What is expected
Take the listing and give it again exactly, from its first line to its last line.

Entries supplied
<<<<

(* ===== verification/Relay.v ===== *)
(** * One node's part in relaying a message

    A relay of a node is an ordinary forwarder between its broker and one of
    its connections. For one message, the publishes on [t] with identifier [i],
    this file says what a step of a node does to the copies waiting in its
    relays ([pending]) and in the channels they write to: a publish the node
    takes adds one copy to every matching relay ([publish_admits]), a relay's
    step moves a copy on ([relay_step]). [Mesh.v] puts the nodes together. *)

From S2P Require Import Prelude.
From S2P Require Import Text.
From S2P Require Import Topic.
From S2P Require Import Filter.
From S2P Require Import Runtime.
From S2P Require Import Message.
From S2P Require Import SeenIds.
From S2P Require Import TopicChannel.
From S2P Require Import TopicMap.
From S2P Require Import Groups.
From S2P Require Import TopicAcl.
From S2P Require Import RateLimit.
From S2P Require Import MessageStore.
From S2P Require Import Broker.
From S2P Require Import BrokerSpec.
From S2P Require Import Metrics.
From S2P Require Import DeadLetter.
From S2P Require Import Forwarder.
From S2P Require Import Async.
From S2P Require Import Access.
From S2P Require Import World.
From S2P Require Import Connection.
From S2P Require Import Handlers.

#[local] Open Scope nat_scope.

(** A relay: its task, the filter it subscribes to, the channel it feeds. *)
Record Relay := MkRelay {
  relay_task : nat;
  relay_filter : TopicFilter;
  relay_out : nat;
}.
#[export] Instance Relay_eq_dec : EqDecision Relay.
Proof. solve_decision. Defined.

Section relay.
Context `{Broadcast Envelope} `{Mpsc Envelope} `{MessageStore} `{Uuids}.
Context `{!BroadcastLaws Envelope} `{!MpscLaws Envelope}.

Definition broker_of (w : World) : Broker := h_broker (w_hub w).
Definition chans_of (w : World) : mpsc_store Envelope := h_chans (w_hub w).

Definition task_queue (x : Task) : list Envelope :=
  match task_phase x with Starting _ => [] | Running _ c => core_queue c end.
(** None while it is to subscribe again after a lag. *)
Definition task_receiver (x : Task) : option Receiver :=
  match task_phase x with Starting _ => None | Running _ c => if core_lagged c then None else Some (core_rx c) end.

>>>>

Solution below
(* ===== verification/Relay.v ===== *)
(** * One node's part in relaying a message

    A relay of a node is an ordinary forwarder between its broker and one of
    its connections. For one message, the publishes on [t] with identifier [i],
    this file says what a step of a node does to the copies waiting in its
    relays ([pending]) and in the channels they write to: a publish the node
    takes adds one copy to every matching relay ([publish_admits]), a relay's
    step moves a copy on ([relay_step]). [Mesh.v] puts the nodes together. *)

From S2P Require Import Prelude.
From S2P Require Import Text.
From S2P Require Import Topic.
From S2P Require Import Filter.
From S2P Require Import Runtime.
From S2P Require Import Message.
From S2P Require Import SeenIds.
From S2P Require Import TopicChannel.
From S2P Require Import TopicMap.
From S2P Require Import Groups.
From S2P Require Import TopicAcl.
From S2P Require Import RateLimit.
From S2P Require Import MessageStore.
From S2P Require Import Broker.
From S2P Require Import BrokerSpec.
From S2P Require Import Metrics.
From S2P Require Import DeadLetter.
From S2P Require Import Forwarder.
From S2P Require Import Async.
From S2P Require Import Access.
From S2P Require Import World.
From S2P Require Import Connection.
From S2P Require Import Handlers.

#[local] Open Scope nat_scope.

(** A relay: its task, the filter it subscribes to, the channel it feeds. *)
Record Relay := MkRelay {
  relay_task : nat;
  relay_filter : TopicFilter;
  relay_out : nat;
}.
#[export] Instance Relay_eq_dec : EqDecision Relay.
Proof. solve_decision. Defined.

Section relay.
Context `{Broadcast Envelope} `{Mpsc Envelope} `{MessageStore} `{Uuids}.
Context `{!BroadcastLaws Envelope} `{!MpscLaws Envelope}.

Definition broker_of (w : World) : Broker := h_broker (w_hub w).
Definition chans_of (w : World) : mpsc_store Envelope := h_chans (w_hub w).

Definition task_queue (x : Task) : list Envelope :=
  match task_phase x with Starting _ => [] | Running _ c => core_queue c end.
(** None while it is to subscribe again after a lag. *)
Definition task_receiver (x : Task) : option Receiver :=
  match task_phase x with Starting _ => None | Running _ c => if core_lagged c then None else Some (core_rx c) end.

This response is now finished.